Big Data Valuation: Cost, Market and Income Approaches

Kevin Garwood
13 min readJan 3, 2022

Disclaimer: I am not an IP lawyer, an economist or an accountant. This series of articles on the topic of data valuation captures opinions I developed from taking an online course on IP Valuation. They are not meant to represent the views of my employers, past or present. The purpose of this article concerning technical, legal or professional subject matter is meant to foster more dialogue about the subject and does not constitute legal advice.

I began writing a series of articles on data valuation by asking how the future economic value of Big Data assets could be assessed. I sought inspiration by enrolling in a course on IP Valuation [1] through the IP Business Academy, and reflected on how valuation could apply to data rather than to patents.

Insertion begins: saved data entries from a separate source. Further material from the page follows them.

(* ===== verification/StoreRefs.v ===== *)
(** References from the calls, actors and checkpoints of the function store to the revisions: no operation on
    calls or actors changes the revisions, and each row refers to one that is stored.  The proofs follow the
    shape of the transactions. *)

From S2P Require Import Prelude Decimal StoreTables StoreSpecs StoreCalls StoreOutcomes StoreInvariant StoreSafety StoreRuns StoreActors.

Create HintDb store_refs.

(** The head of an application. *)
Ltac head_of t := lazymatch t with ?f _ => head_of f | _ => t end.

(** ** The rows of one call *)

(** The call keeps its revision. *)
Definition same_revision {A} (m : tx CallState A) : Prop := forall c, post m c (fun _ c' => revision_id (call c') = revision_id (call c)).

Lemma same_bind {A B} (m : tx CallState A) (k : A -> tx CallState B) :
  same_revision m -> (forall x, same_revision (k x)) -> same_revision (m ≫= k).
Proof.
  intros Hm Hk c. apply post_bind. eapply post_mono; [apply Hm|]. cbv beta. intros x c' Hc. eapply post_mono; [apply Hk|]. cbv beta. congruence.
Qed.
Lemma same_pure {A} (m : tx CallState A) : (forall c (Q : A -> CallState -> Prop), (forall x, Q x c) -> post m c Q) -> same_revision m.
Proof. intros Hm c. by apply Hm. Qed.
Lemma same_for_each {A} (f : A -> tx CallState ()) l : (forall x, same_revision (f x)) -> same_revision (for_each f l).
Proof. intros Hf. induction l as [|x l IH]; cbn [for_each]; [done|]. apply same_bind; auto. Qed.

Ltac same_revision :=
  cbv zeta;
  lazymatch goal with
  | |- same_revision (_ ≫= _) => apply same_bind; [|intros ?]; same_revision
  | |- same_revision (for_each _ _) => apply same_for_each; intros ?; same_revision
  | |- same_revision (mret _) => intros ?; tx_steps; reflexivity
  | |- same_revision (read _) => intros ?; tx_steps; reflexivity
  | |- same_revision (fail _) => intros ?; tx_steps
  | |- same_revision (require _ _) => intros ?; tx_steps; reflexivity
  | |- same_revision (lift _) => intros ?; tx_steps; reflexivity
  | |- same_revision (modify _) => intros ?; tx_steps; cbn; repeat case_match; reflexivity
  | |- same_revision (match ?x with _ => _ end) => destruct x; same_revision
  | |- same_revision ?m => first [solve [auto with store_refs nocore] | let h := head_of m in unfold h; same_revision]
  end.

(** ** The database *)

Record refs_ok (d : Db) : Prop := mkRefsOk {
  ro_call id c : calls d !! id = Some c -> is_Some (revisions d !! revision_id (call c));
  ro_actor id a : actors d !! id = Some a -> exists f, ar_function (a_record a) = Some f /\ is_Some (revisions d !! rf_id f);
  ro_checkpoint id k : checkpoints d !! id = Some k -> exists f, ck_function k = Some f /\ is_Some (revisions d !! rf_id f) }.

Definition keeps_refs {A} (m : tx Db A) : Prop := forall d, refs_ok d -> post m d (fun _ d' => refs_ok d' /\ revisions d' = revisions d).

Lemma refs_bind {A B} (m : tx Db A) (k : A -> tx Db B) : keeps_refs m -> (forall x, keeps_refs (k x)) -> keeps_refs (m ≫= k).
Proof.
  intros Hm Hk d Hok. apply post_bind. eapply post_mono; [by apply Hm|]. cbv beta. intros x d1 [Hok1 H1].
  eapply post_mono; [by apply Hk|]. cbv beta. intros y d2 [Hok2 H2]. split; [done|congruence].
Qed.
Lemma refs_for_each {A} (f : A -> tx Db ()) l : (forall x, keeps_refs (f x)) -> keeps_refs (for_each f l).
Proof. intros Hf. induction l as [|x l IH]; cbn [for_each]; [done|]. apply refs_bind; auto. Qed.
Lemma refs_map_tx {A B} (f : A -> tx Db B) l : (forall x, keeps_refs (f x)) -> keeps_refs (map_tx f l).
Proof.
  intros Hf. induction l as [|x l IH]; cbn [map_tx]; [done|]. apply refs_bind; [done|]. intros y. apply refs_bind; [done|]. by intros ys.
Qed.

(** Statements that leave the three tables alone. *)
Lemma refs_same d d' :
  calls d' = calls d -> actors d' = actors d -> checkpoints d' = checkpoints d -> revisions d' = revisions d ->
  refs_ok d -> refs_ok d' /\ revisions d' = revisions d.
Proof. intros Hc Ha Hk Hr [C A K]. split; [|done]. split; rewrite Hr, ?Hc, ?Ha, ?Hk; [exact C|exact A|exact K]. Qed.

Lemma refs_on_call {A} e id (m : tx CallState A) : same_revision m -> keeps_refs (on_call e id m).
Proof.
  intros Hm d [C Ha K]. apply post_on_call. intros c Hc. eapply post_mono; [apply Hm|]. cbv beta. intros x c' Hr.
  split; [|done]. split; cbn; [|exact Ha|exact K]. intros id2 c2. rewrite lookup_insert_Some. intros [[<- <-]|[_ Hc2]]; [|by eapply C].
  rewrite Hr. by eapply C.
Qed.

(** The actors change, each keeps its function. *)
Lemma refs_fmap_actors (g : ActorRow -> ActorRow) :
  (forall a, ar_function (a_record (g a)) = ar_function (a_record a)) -> keeps_refs (set_actors (fmap g)).
Proof.
  intros Hg d [C Ha K]. unfold set_actors. tx_steps. split; [|done]. split; cbn; [exact C| |exact K].
  intros id a'. rewrite lookup_fmap. destruct (actors d !! id) as [a|] eqn:E; [|done]. cbn. intros [= <-]. rewrite Hg. by eapply Ha.
Qed.

Ltac keeps_refs :=
  cbv zeta;
  lazymatch goal with
  | |- keeps_refs (_ ≫= _) => apply refs_bind; [|intros ?]; keeps_refs
  | |- keeps_refs (for_each _ _) => apply refs_for_each; intros ?; keeps_refs
  | |- keeps_refs (map_tx _ _) => apply refs_map_tx; intros ?; keeps_refs
  | |- keeps_refs (on_call _ _ _) => apply refs_on_call; same_revision
  | |- keeps_refs (set_actors (fmap _)) => apply refs_fmap_actors
  | |- keeps_refs (mret _) => intros ? ?; tx_steps; by split
  | |- keeps_refs (read _) => intros ? ?; tx_steps; by split
  | |- keeps_refs (fail _) => intros ? ?; tx_steps
  | |- keeps_refs (require _ _) => intros ? ?; tx_steps; by split
  | |- keeps_refs (lift _) => intros ? ?; tx_steps; by split
  | |- keeps_refs (modify _) => intros ? ?; tx_steps; by apply refs_same
  | |- keeps_refs (match ?x with _ => _ end) => destruct x; keeps_refs
  | |- keeps_refs ?m => first [solve [auto with store_refs nocore] | let h := head_of m in unfold h; keeps_refs]
  end.

Section refs.
Context `{Prost}.

Lemma lease_all_same call_id worker attempts now ms rev revision idxs :
  same_revision (lease_all call_id worker attempts now ms rev revision idxs).
Proof. induction idxs as [|i idxs IH]; cbn [lease_all]; same_revision. Qed.
#[local] Hint Resolve lease_all_same : store_refs.

(** *** Calls *)

Lemma lease_batch_refs rev w a now ms n : keeps_refs (lease_batch_for_revision rev w a now ms n).
Proof. keeps_refs. Qed.

Lemma revision_by_id_stored id d (Q : FunctionRevision -> Db -> Prop) :
  (forall v, revisions d !! id = Some v -> Q v d) -> post (revision_by_id id) d Q.
Proof. intros HQ. unfold revision_by_id. tx_steps. apply HQ. by destruct (revisions d !! id); simplify_eq/=. Qed.

Lemma target_spec_stored rev receiver ins d (Q : FunctionSpec -> Db -> Prop) :
  (forall x, is_Some (revisions d !! rf_id rev) -> Q x d) -> post (target_spec rev receiver ins) d Q.
Proof.
  intros HQ. unfold target_spec, actor_by_id. apply post_bind, revision_by_id_stored. intros v Hv.
  tx_steps. destruct receiver as [[a m|k m]|]; tx_steps; apply HQ; by eexists.
Qed.

Lemma insert_call_refs id row d :
  refs_ok d -> is_Some (revisions d !! revision_id row) -> post (insert_call id row) d (fun _ d' => refs_ok d' /\ revisions d' = revisions d).
Proof.
  intros [C A K] Hrev. unfold insert_call, set_calls. tx_steps. split; [|done]. split; cbn; [|exact A|exact K].
  intros id2 c2. rewrite lookup_insert_Some. intros [[_ <-]|[_ Hc2]]; [done|by eapply C].
Qed.

Lemma create_call_refs enc fp id r now : keeps_refs (create_call enc fp id r now).
Proof.
  unfold create_call. apply refs_bind; [keeps_refs|]. intros []. destruct (cr_type r) as [k|]; [|done].
  destruct (cr_target r) as [[[rev|] receiver]|]; [|done..]. apply refs_bind; [keeps_refs|]. intros [x|]; [keeps_refs|].
  intros d Hok. apply post_bind, target_spec_stored. intros spec Hrev.
  assert (keeps_refs (insert_call_inputs enc id (cr_inputs r) now ;;
    on_call Sql id (append_status_event (call_st (new_call r k (target_actor receiver) (rf_id rev) spec now)) now) ;;
    put_idempotency (bs "create_call") (cr_request_id r) fp id now ;; call_record id)) as Hrest by keeps_refs.
  apply post_bind, post_require. intros _. apply post_bind. eapply post_mono; [by apply insert_call_refs|]. cbv beta. intros [] d1 [Hok1 H1].
  eapply post_mono; [by apply Hrest|]. cbv beta. intros x d2 [Hok2 H2]. split; [done|congruence].
Qed.

#[local] Hint Resolve create_call_refs lease_batch_refs : store_refs.

Lemma recover_actor_function now a : ar_function (a_record (recover_actor now a)) = ar_function (a_record a).
Proof. unfold recover_actor. by destruct (_ && _). Qed.

Lemma run_refs op now : keeps_refs (run op now).
Proof. destruct op; cbn [run]; unfold quiet; keeps_refs. apply recover_actor_function. Qed.

(** *** Actors *)

Lemma actor_by_id_row id d (Q : ActorRow -> Db -> Prop) : (forall a, actors d !! id = Some a -> Q a d) -> post (actor_by_id id) d Q.
Proof. intros HQ. unfold actor_by_id. tx_steps. apply HQ. by destruct (actors d !! id); simplify_eq/=. Qed.
Lemma checkpoint_by_id_row id d (Q : Checkpoint -> Db -> Prop) :
  (forall k, checkpoints d !! id = Some k -> Q k d) -> post (checkpoint_by_id id) d Q.
Proof. intros HQ. unfold checkpoint_by_id. tx_steps. apply HQ. by destruct (checkpoints d !! id); simplify_eq/=. Qed.

(** A row of an actor whose function is stored. *)
Definition function_stored (d : Db) (a : ActorRecord) : Prop := exists f, ar_function a = Some f /\ is_Some (revisions d !! rf_id f).

Lemma set_actor_refs id g d :
  refs_ok d -> (forall a, actors d !! id = Some a -> function_stored d (a_record (g a))) ->
  post (set_actor id g) d (fun _ d' => refs_ok d' /\ revisions d' = revisions d).
Proof.
  intros [C A K] Hg. unfold set_actor, set_actors. tx_steps. split; [|done]. split; cbn; [exact C| |exact K].
  intros id2 a'. rewrite lookup_alter_Some. intros [(<- & a & Ha & ->)|[_ Ha]]; [by apply Hg|by eapply A].
Qed.

Lemma insert_actor_refs id row d :
  refs_ok d -> function_stored d (a_record row) -> post (insert_actor id row) d (fun _ d' => refs_ok d' /\ revisions d' = revisions d).
Proof.
  intros [C A K] Hrow. unfold insert_actor, set_actors. tx_steps. split; [|done]. split; cbn; [exact C| |exact K].
  intros id2 a'. rewrite lookup_insert_Some. intros [[_ <-]|[_ Ha]]; [done|by eapply A].
Qed.

(** A transaction goes on after a statement that keeps the references. *)
Lemma refs_then {A B} (m : tx Db A) (k : A -> tx Db B) d :
  post m d (fun _ d' => refs_ok d' /\ revisions d' = revisions d) -> (forall x, keeps_refs (k x)) ->
  post (m ≫= k) d (fun _ d' => refs_ok d' /\ revisions d' = revisions d).
Proof.
  intros Hm Hk. apply post_bind. eapply post_mono; [exact Hm|]. cbv beta. intros x d1 [Hok1 H1].
  eapply post_mono; [by apply Hk|]. cbv beta. intros y d2 [Hok2 H2]. split; [done|congruence].
Qed.

(** Statements that only read, then a row. *)
Ltac refs_step :=
  lazymatch goal with
  | |- post (actor_by_id _ ≫= _) _ _ => let a := fresh "a" in let Ha := fresh "Ha" in apply post_bind, actor_by_id_row; intros a Ha
  | |- post (checkpoint_by_id _ ≫= _) _ _ => let k := fresh "k" in let Hk := fresh "Hk" in apply post_bind, checkpoint_by_id_row; intros k Hk
  | |- post (revision_by_id _ ≫= _) _ _ => let v := fresh "v" in let Hv := fresh "Hv" in apply post_bind, revision_by_id_stored; intros v Hv
  | |- post (set_actor _ _ ≫= _) _ _ => apply refs_then; [apply set_actor_refs; [assumption|]|intros ?; keeps_refs]
  | |- post (insert_actor _ _ ≫= _) _ _ => apply refs_then; [apply insert_actor_refs; [assumption|]|intros ?; keeps_refs]
  | |- post (require _ _ ≫= _) _ _ => let H := fresh "Hreq" in apply post_bind, post_require; intros H
  | |- post (lift _ ≫= _) _ _ => let x := fresh "x" in let H := fresh "Hlift" in apply post_bind, post_lift; intros x H
  | |- post (check_i64 _ ≫= _) _ _ => apply post_bind, post_check
  | |- post (read _ ≫= _) _ _ => apply post_bind, post_read
  | |- post (fail _) _ _ => apply post_fail
  end.
Ltac refs_steps := repeat (cbv zeta beta; refs_step).

Lemma create_actor_refs fp id r now : keeps_refs (create_actor fp id r now).
Proof.
  unfold create_actor. apply refs_bind; [keeps_refs|]. intros f. apply refs_bind; [keeps_refs|]. intros [x|]; [keeps_refs|].
  intros d Hok. refs_steps. exists f. by rewrite Hv.
Qed.

Lemma set_status_refs id e s w now : keeps_refs (set_actor_status_tx id e s w now).
Proof. intros d Hok. unfold set_actor_status_tx. refs_steps. intros a0 _. cbn. by eapply (ro_actor _ Hok). Qed.

Lemma allocate_refs a now : keeps_refs (allocate_actor_operation a now).
Proof. intros d Hok. unfold allocate_actor_operation. refs_steps. intros a1 _. cbn. by eapply (ro_actor _ Hok). Qed.

Lemma complete_refs a seq now : keeps_refs (complete_actor_operation a seq now).
Proof.
  intros d Hok. unfold complete_actor_operation. refs_steps. destruct (actors d !! a) as [row|] eqn:E; refs_steps.
  intros a1 _. cbn. by eapply (ro_actor _ Hok).
Qed.

Lemma lost_refs a now : keeps_refs (mark_actor_worker_lost a now).
Proof. intros d Hok. unfold mark_actor_worker_lost. refs_steps. intros a1 _. cbn. by eapply (ro_actor _ Hok). Qed.

Lemma restore_refs fp a ck q now : keeps_refs (restore_actor fp a ck q now).
Proof.
  unfold restore_actor. apply refs_bind; [keeps_refs|]. intros [x|]; [keeps_refs|]. intros d Hok. refs_steps.
  intros a1 _. cbn. by eapply (ro_actor _ Hok).
Qed.

Lemma fork_refs fp id r now : keeps_refs (fork_actor_from_checkpoint fp id r now).
Proof.
  unfold fork_actor_from_checkpoint. apply refs_bind; [keeps_refs|]. intros ck. apply refs_bind; [keeps_refs|]. intros [x|]; [keeps_refs|].
  intros d Hok. refs_steps. destruct (ro_checkpoint _ Hok _ _ Hk) as (f & Hf & Hs). rewrite Hf in Hlift. injection Hlift as <-. by exists f.
Qed.

Lemma put_checkpoint_refs fp id ck q now : keeps_refs (put_checkpoint fp id ck q now).
Proof.
  unfold put_checkpoint. apply refs_bind; [keeps_refs|]. intros actor. apply refs_bind; [keeps_refs|]. intros state.
  apply refs_bind; [keeps_refs|]. intros [x|]; [keeps_refs|]. intros d Hok. refs_steps. apply bool_decide_eq_true in Hreq.
  destruct (ro_actor _ Hok _ _ Ha) as (f & Hf & Hs). rewrite Hf in Hreq. injection Hreq as <-.
  apply post_bind. eapply (post_mono _ _ (fun _ d' => d' = d)).
  { destruct (ar_checkpoint (a_record a)); [|done]. refs_steps. by apply post_require. }
  cbv beta. intros [] _ ->. refs_steps. apply post_bind, post_modify.
  match goal with |- post _ ?d1 _ => assert (refs_ok d1) as Hok1 end.
  { destruct Hok as [C A K]. split; cbn; [exact C|exact A|]. intros id2 k. rewrite lookup_insert_Some.
    intros [[_ <-]|[_ Hk]]; [|by eapply K]. exists f. split; [|done]. cbn. by destruct (ck_function ck); simplify_eq/=. }
  match goal with |- post _ ?d1 _ => change (revisions d) with (revisions d1) end. refs_steps. intros a1 _. by exists f.
Qed.

Lemma run_actor_refs op now : keeps_refs (run_actor op now).
Proof.
  pose proof create_actor_refs. pose proof set_status_refs. pose proof put_checkpoint_refs. pose proof restore_refs.
  pose proof allocate_refs. pose proof complete_refs. pose proof lost_refs. pose proof fork_refs.
  destruct op; cbn [run_actor]; (apply refs_bind; [auto|intros ?; keeps_refs]).
Qed.
End refs.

In the previous three articles, I delved into the meaning of IP Value. The IP Value of an intellectual asset is the correct fitting amongst three components: a valuation object, an exploitation method and a set of complementary goods. I would further advocate a fourth factor: the means of supporting exclusive access rights for the owner.

Comparing Like with Like

In this article, I’ll review the main comparison principles for valuation and relate them to data valuation. In valuations where we compare the economic conversion of the IP we’re interested in with another valued piece of IP, we want to make sure we’re comparing like with like.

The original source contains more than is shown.